D'où vient le succès de cette section, considérée comme l'une des meilleures de France ? Le directeur de la formation Guillaume Dégé répond d'un mot : « la liberté ». Avant d'ajouter : « Mais aussi une grande exigence envers ses idées, car la liberté est une arme, on doit l'utiliser avec intelligence. » Cette formation, créée en 1972, met en avant l'image narrative – ou comment une image peut se passer de mots. « L'école mise sur le travail d'auteur, et on forme les étudiants à se mettre au service d'une démarche, d'une oeuvre », détaille Stanislas Martin-Finzo, l'un des enseignants. « On voit naître des styles graphiques singuliers, poursuit-il, et on constate des progrès inattendus. Des étudiants parviennent à tirer parti de leurs défauts pour se créer un style. »

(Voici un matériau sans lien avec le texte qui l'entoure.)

(** The score vector after the filters: the first half of
    [get_recommendation]. *)
Definition filtered_scores (self : controller) (user : FFOSUser)
    (fuel : nat) (w : world) : result ndarray * world :=
  match get_user_matrix self fuel w with
  | (Raise e, w1) => (Raise e, w1)
  | (Ok u_matrix, w1) =>
      match get_apps_matrix self fuel w1 with
      | (Raise e, w2) => (Raise e, w2)
      | (Ok a_matrix, w2) =>
          match get_app_significance_list user u_matrix a_matrix with
          | Raise e => (Raise e, w2)
          | Ok a => run_filters (_filters self) user a w2
          end
      end
  end.

(** [InterfaceController.get_recommendation].  The decorators
    [@LogRecommendedApps()] and [@CacheUser()] come from modules that are
    not among the sources; this is the decorated body. *)
Definition get_recommendation (self : controller) (user : FFOSUser) (n : Z)
    (fuel : nat) (w : world) : result (list Z) * world :=
  match filtered_scores self user fuel w with
  | (Raise e, w3) => (Raise e, w3)
  | (Ok a, w3) =>
      match sort_step a with
      | Raise e => (Raise e, w3)
      | Ok l =>
          match run_rerankers (_rerankers self) user l w3 with
          | (Raise e, w4) => (Raise e, w4)
          | (Ok l', w4) => (Ok (slice_to n l'), w4)
          end
      end
  end.

End Controller.

(** ** frappe/tools/region/__init__.py *)

Section Region.

(** [Region.get_user_regions] and [Region.get_item_list_by_region] of
    [frappe.tools.region.models], which is not among the sources: the
    region tags of a user, and for a module and a region one 0/1 entry
    per item (1 = available in the region or worldwide). *)
Variable get_user_regions : string → list string.
Variable get_item_list_by_region : Z → string → list Z.

(** [np.sum(vectors, axis=0)] for at least one vector. *)
Definition sum_axis0 (v : list Z) (vs : list (list Z)) : list Z :=
  foldl (zip_with Z.add) v vs.

(** [SimpleRegionFilter.__call__].  The region vectors all have one
    entry per item.  [+=] broadcasts a one-entry penalty and otherwise
    refuses arrays of different lengths with [ValueError]. *)
Definition SimpleRegionFilter_call (module_pk : Z) (user : FFOSUser)
    (recommendation : list score) : result (list score) :=
  let user_regions :=
    get_item_list_by_region module_pk <$> get_user_regions (external_id user) in
  match user_regions with
  | [] => Ok recommendation
  | v :: vs =>
      let penalty := (λ s, (s - 1) * 1000) <$> sum_axis0 v vs in
      match penalty with
      | [p] => Ok ((λ s, score_add s p) <$> recommendation)
      | _ =>
          if decide (length penalty = length recommendation)
          then Ok (zip_with score_add recommendation penalty)
          else Raise ValueError
      end
  end.

End Region.

(** ** controller.py: external ids *)

(** [{app_id: app_eid for app_id, app_eid in
      FFOSApp.objects.filter(pk__in=keys).values_list('pk', 'external_id')}]:
    a later row overwrites an earlier one of the same key. *)
Definition external_id_dict (w : world) (keys : list Z) : gmap Z string :=
  foldl (λ rs a, <[app_pk a := app_external_id a]> rs) ∅
    (filter (λ a, app_pk a ∈ keys) (FFOSApp_objects w)).

(** [[rs[r] for r in keys]]; a missing key raises [KeyError]. *)
Fixpoint lookup_each (rs : gmap Z string) (keys : list Z) : result (list string) :=
  match keys with
  | [] => Ok []
  | r :: rest =>
      match rs !! r with
      | None => Raise KeyError
      | Some e => cons e <$> lookup_each rs rest
      end
  end.

(** [InterfaceController.get_external_id_recommendations] *)
Definition get_external_id_recommendations (train : world → world)
    (self : controller) (user : FFOSUser) (n : Z) (fuel : nat) (w : world)
  : result (list string) * world :=
  match get_recommendation train self user n fuel w with
  | (Raise e, w') => (Raise e, w')
  | (Ok l, w') => (lookup_each (external_id_dict w' l) l, w')
  end.

(** ** What the specification says, for comparison *)

(** The provider of the specification: on absence train, look up once
    more, and fail with [ModelUnavailable] on a second absence. *)
Definition spec_get_matrix (train : world → world) (d : Z) (w : world)
  : result matrix * world :=
  match latest d w with
  | Some t => (Ok (numpy_matrix t), w)
  | None =>
      let w' := train w in
      match latest d w' with
      | Some t => (Ok (numpy_matrix t), w')
      | None => (Raise ModelUnavailable, w')
      end
  end.

(** The slot filling of the specification: for each slot the
    highest-ranked item of the category, not chosen yet, among the first
    33% of the ranking.  [cats] gives the categories of an item. *)
Fixpoint spec_pick (cats : Z → list category) (prefix : list Z)
    (prefs : list category) (chosen : list Z) : list Z :=
  match prefs with
  | [] => chosen
  | cat :: rest =>
      spec_pick cats prefix rest
        (match filter (λ x, cat ∈ cats x ∧ x ∉ chosen) prefix with
         | x :: _ => chosen ++ [x]
         | [] => chosen
         end)
  end.

(** The Category Reranker of the specification: remove the picked items
    and put them back, in slot order, at position [n - (number picked)]. *)
Definition spec_CategoryReRanker (cats : Z → list category) (num_rec : Z)
    (ucp : list (category * Q)) (app_score : list Z) : list Z :=
  let prefix :=
    slice_to (int (inject_Z (Z.of_nat (length app_score)) * PART)) app_score in
  let to_add := spec_pick cats prefix (select_prefs num_rec ucp 0 []) [] in
  let rest := filter (λ x, x ∉ to_add) app_score in
  let i := num_rec - Z.of_nat (length to_add) in
  slice_to i rest ++ to_add ++ slice_from i rest.

(** [ids] come in the same relative order in [l] and in [out]. *)
Definition same_relative_order (ids : list Z) (l out : list Z) : Prop :=
  filter (λ x, x ∈ ids) out = filter (λ x, x ∈ ids) l.

(** [x] belongs before [y] in a stable sort by [c] of entries that came in
    ascending order of [key]. *)
Definition before {A} (c : A → A → comparison) (key : A → Z) (x y : A) : Prop :=
  c x y = Lt ∨ (c x y = Eq ∧ key x < key y).

(** ** Scenarios *)

Definition an_app (k : Z) (cats regs : list string) : FFOSApp :=
  {| app_pk := k; app_external_id := ""; categories := cats;
     supported_locales := ["en"]; regions := regs |}.

Definition a_user (installed : list FFOSApp) : FFOSUser :=
  {| pk := 1; external_id := "u1"; locale := "en"; region := Some "es";
     installed_apps := installed |}.

(** Three apps, a rank-one model whose scores for user 1 are
    [0.5, 0.9, 0.1]. *)
Definition three_apps : world :=
  {| FFOSApp_objects :=
       [an_app 1 [] ["worldwide"]; an_app 2 [] ["worldwide"]; an_app 3 [] ["worldwide"]];
     TensorModel_objects :=
       [ {| model_id := 1; dim := 0; numpy_matrix := [[1%Q]] |};
         {| model_id := 2; dim := 1;
            numpy_matrix := [[(1 # 2)%Q; (9 # 10)%Q; (1 # 10)%Q]] |} ];
     cache := empty_cache |}.

Definition suppressing_controller : controller :=
  registerFilter (new_controller 0 cls_SimpleController) [new 1 cls_RepetitionFilter].

(** No model trained yet, and a training that stores one matrix per run:
    the item matrix on the first run, the user matrix on the second. *)
Definition untrained : world :=
  {| FFOSApp_objects := []; TensorModel_objects := []; cache := empty_cache |}.

Definition train_one_matrix (w : world) : world :=
  let n := Z.of_nat (length (TensorModel_objects w)) in
  {| FFOSApp_objects := FFOSApp_objects w;
     TensorModel_objects :=
       TensorModel_objects w
         ++ [ {| model_id := n + 1; dim := (n + 1) `mod` 2; numpy_matrix := [[1%Q]] |} ];
     cache := cache w |}.

(** A training that stores nothing. *)
Definition train_nothing (w : world) : world := w.

(** Nine apps of the category "games"; apps 1 and 3 are sold in France
    only, the others everywhere. *)
Definition nine_games : world :=
  {| FFOSApp_objects :=
       (λ k, an_app k ["games"]
               (if decide (k = 1 ∨ k = 3) then ["fr"] else ["worldwide"]))
         <$> seqZ 1 9;
     TensorModel_objects := []; cache := empty_cache |}.

Definition games_of_nine (x : Z) : list category :=
  if decide (1 ≤ x ≤ 9) then [Some "games"] else [].

(** The same catalogue after an earlier call has cached a dictionary that
    knows item 9 only. *)
Definition nine_games_cached : world :=
  set_cache
    {| USER_LOCALE := ∅; USER_REGION := ∅; USER_CATEGORY_PROFILE := ∅;
       APP_CATEGORY_PROFILE := Some {[ Some "games" := [9] ]} |}
    nine_games.

(** Apps 1 and 3 are sold in France only, app 2 everywhere. *)
Definition french_apps : world :=
  {| FFOSApp_objects :=
       [an_app 1 [] ["fr"]; an_app 2 [] ["worldwide"]; an_app 3 [] ["fr"]];
     TensorModel_objects := []; cache := empty_cache |}.

(** A user of two regions and three items: the first sold in both
    regions, the second in Spain only, the third in neither. *)
Definition two_regions (external_id : string) : list string := ["es"; "pt"].
Definition iberian_items (module_pk : Z) (region : string) : list Z :=
  if decide (region = "es") then [1; 1; 0] else [1; 0; 0].

(** A user without region. *)
Definition no_region (external_id : string) : list string := [].

(** * Properties *)

(** ** Slices and [list.remove] *)

Lemma slice_to_from {A} (i : Z) (l : list A) : slice_to i l ++ slice_from i l = l.
Proof. unfold slice_to, slice_from. apply take_drop. Qed.

Lemma list_remove_Ok (x : Z) (l l' : list Z) :
  list_remove x l = Ok l' → l ≡ₚ x :: l'.
Proof.
  revert l'. induction l as [|y l IH]; intros l' H; simpl in H; [discriminate|].
  destruct (decide (x = y)) as [->|Hne].
  - by inversion H.
  - destruct (list_remove x l) as [l0|e] eqn:E; simpl in H; [|discriminate].
    inversion H; subst. rewrite (IH l0 eq_refl). apply Permutation_swap.
Qed.
Lemma settled_scan fuel depth s : settled_at fuel -> (2 * length s < S fuel)%nat ->
  settled (fun n => scan hook n depth s) (S fuel) s.
Proof.
  intros IH Hs. apply settled_step; cbn [scan].
  - intros more Hm. destruct (expect c_quote s); [done|]. destruct (expect c_lbrace s) as [q|] eqn:Hq.
    + apply expect_length in Hq. pose proof (skip_length q). destruct depth as [|depth]; [done|].
      destruct (expect c_rbrace _); [done|]. destruct (IH depth (skip_blanks q)) as (_ & [Hmore _] & _); [lia|]. cbv beta in Hmore. by rewrite Hmore.
    + destruct (expect c_lbracket s) as [q|] eqn:Hq'; [|done]. apply expect_length in Hq'. pose proof (skip_length q).
      destruct depth as [|depth]; [done|]. destruct (expect c_rbracket _); [done|].
      destruct (IH depth (skip_blanks q)) as (_ & _ & [Hmore _]); [lia|]. cbv beta in Hmore. by rewrite Hmore.
  - intros v r. destruct (expect c_quote s) as [q|] eqn:Hq.
    { apply expect_length in Hq. intros ([t r'] & Ht & [= <- <-])%rbind_Ok. apply scan_string_length with (n := length q) in Ht; cbn; lia. }
    destruct (expect c_lbrace s) as [q|] eqn:Hq'; [|destruct (expect c_lbracket s) as [q|] eqn:Hq''].
    + apply expect_length in Hq'. pose proof (skip_length q). destruct depth as [|depth]; [done|].
      destruct (expect c_rbrace _) as [q'|] eqn:He; [apply expect_length in He; intros (? & _ & [= <- <-])%rbind_Ok; lia|].
      intros ([m r'] & Hm & (? & _ & [= <- <-])%rbind_Ok)%rbind_Ok. destruct (IH depth (skip_blanks q)) as (_ & [_ Hlen] & _); [lia|]. apply Hlen in Hm. cbn. lia.
    + apply expect_length in Hq''. pose proof (skip_length q). destruct depth as [|depth]; [done|].
      destruct (expect c_rbracket _) as [q'|] eqn:He; [apply expect_length in He; intros [= <- <-]; lia|].
      intros ([m r'] & Hm & [= <- <-])%rbind_Ok. destruct (IH depth (skip_blanks q)) as (_ & _ & [_ Hlen]); [lia|]. apply Hlen in Hm. cbn. lia.
    + destruct depth; apply scan_atom_length.
Qed.

Lemma settled_elements fuel depth s : settled_at fuel -> (S (2 * length s) < S fuel)%nat ->
  settled (fun n => scan_elements hook n depth s) (S fuel) s.
Proof.
  intros IH Hs. destruct (IH depth s) as ([Hv Hl] & _ & _); [lia|].
  apply settled_step; cbn [scan_elements].
  - intros more Hm. cbv beta in Hv. rewrite Hv by done. destruct (scan hook fuel depth s) as [[v r]|e]; [|done]. specialize (Hl v r eq_refl). cbn [rbind fst snd].
    pose proof (skip_length r). destruct (expect c_rbracket _); [done|]. destruct (expect c_comma _) as [q|] eqn:Hq; [|done].
    apply expect_length in Hq. pose proof (skip_length q). destruct (IH depth (skip_blanks q)) as (_ & _ & [Hmore _]); [lia|]. cbv beta in Hmore. by rewrite Hmore.
  - intros a r. destruct (scan hook fuel depth s) as [[v r']|e]; [|done]. specialize (Hl v r' eq_refl). cbn [rbind fst snd].
    pose proof (skip_length r'). destruct (expect c_rbracket _) as [q|] eqn:Hq; [apply expect_length in Hq; intros [= <- <-]; lia|].
    destruct (expect c_comma _) as [q|] eqn:Hq'; [|done]. apply expect_length in Hq'. pose proof (skip_length q).
    intros ([m r''] & Hm & [= <- <-])%rbind_Ok. destruct (IH depth (skip_blanks q)) as (_ & _ & [_ Hlen]); [lia|]. apply Hlen in Hm. cbn. lia.
Qed.

Lemma settled_members fuel depth s : settled_at fuel -> (S (2 * length s) < S fuel)%nat ->
  settled (fun n => scan_members hook n depth s) (S fuel) s.
Proof.
  intros IH Hs.
  assert (forall k r0 q, expect c_quote s = Some q -> scan_string q = Ok (k, r0) ->
    forall q', expect c_colon (skip_blanks r0) = Some q' -> (2 * length (skip_blanks q') < fuel)%nat /\ (length (skip_blanks q') < length s)%nat) as Hin.
  { intros k r0 q Hq Hk q' Hq'. apply expect_length in Hq, Hq'. apply scan_string_length with (n := length q) in Hk; [|lia].
    pose proof (skip_length r0). pose proof (skip_length q'). lia. }
  apply (settled_step (fun n => scan_members hook n depth s)); cbn [scan_members].
  - intros more Hm. destruct (expect c_quote s) as [q|] eqn:Hq; [|done]. destruct (scan_string q) as [[k r0]|e] eqn:Hk; [|done].
    cbn [rbind fst snd]. destruct (expect c_colon _) as [q'|] eqn:Hq'; [|done]. destruct (Hin k r0 q eq_refl Hk q' Hq') as [Hf Hlt].
    destruct (IH depth (skip_blanks q')) as ([Hv Hl] & _ & _); [done|]. cbv beta in Hv. rewrite Hv by done.
    destruct (scan hook fuel depth (skip_blanks q')) as [[v r]|e]; [|done]. specialize (Hl v r eq_refl). cbn [rbind fst snd].
    pose proof (skip_length r). destruct (expect c_rbrace _); [done|]. destruct (expect c_comma _) as [p|] eqn:Hp; [|done].
    apply expect_length in Hp. pose proof (skip_length p). destruct (IH depth (skip_blanks p)) as (_ & [Hmore _] & _); [lia|]. cbv beta in Hmore. by rewrite Hmore.
  - intros a r. destruct (expect c_quote s) as [q|] eqn:Hq; [|done]. destruct (scan_string q) as [[k r0]|e] eqn:Hk; [|done].
    cbn [rbind fst snd]. destruct (expect c_colon _) as [q'|] eqn:Hq'; [|done]. destruct (Hin k r0 q eq_refl Hk q' Hq') as [Hf Hlt].
    destruct (IH depth (skip_blanks q')) as ([_ Hl] & _ & _); [done|].
    destruct (scan hook fuel depth (skip_blanks q')) as [[v r']|e]; [|done]. specialize (Hl v r' eq_refl). cbn [rbind fst snd].
    pose proof (skip_length r'). destruct (expect c_rbrace _) as [p|] eqn:Hp; [apply expect_length in Hp; intros [= <- <-]; lia|].
    destruct (expect c_comma _) as [p|] eqn:Hp'; [|done]. apply expect_length in Hp'. pose proof (skip_length p).
    intros ([m r''] & Hm & [= <- <-])%rbind_Ok. destruct (IH depth (skip_blanks p)) as (_ & [_ Hlen] & _); [lia|]. apply Hlen in Hm. cbn. lia.
Qed.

De jeunes dessinateurs du département illustration croisés dans le bâtiment de la rue de l'Académie acquiescent. Nicolas remarque que « les cours imposent des contraintes narratives tout en respectant le style de chacun ». Certains évoquent une ambiance « peu scolaire », et des cours « sur le ton de la rigolade ». Mais peu importe, « ce qui est intéressant, rappelle Susy, c'est la réflexion sur les sujets ».
Ici, les professeurs ne corrigent pas le travail de l'étudiant, mais lui rappellent le chemin qu'il a choisi de prendre. « Il y a dix ans encore, beaucoup d'étudiants dessinaient de façon réaliste, remarque Stanislas Martin-Finzo. C'est de moins en moins le cas. » Pour cet enseignant, pas question de créer un « effet d'école », qui se traduirait par une uniformité des styles à la sortie de la formation. Afin que chaque dessinateur qui sort d'ici ne ressemble à aucun autre.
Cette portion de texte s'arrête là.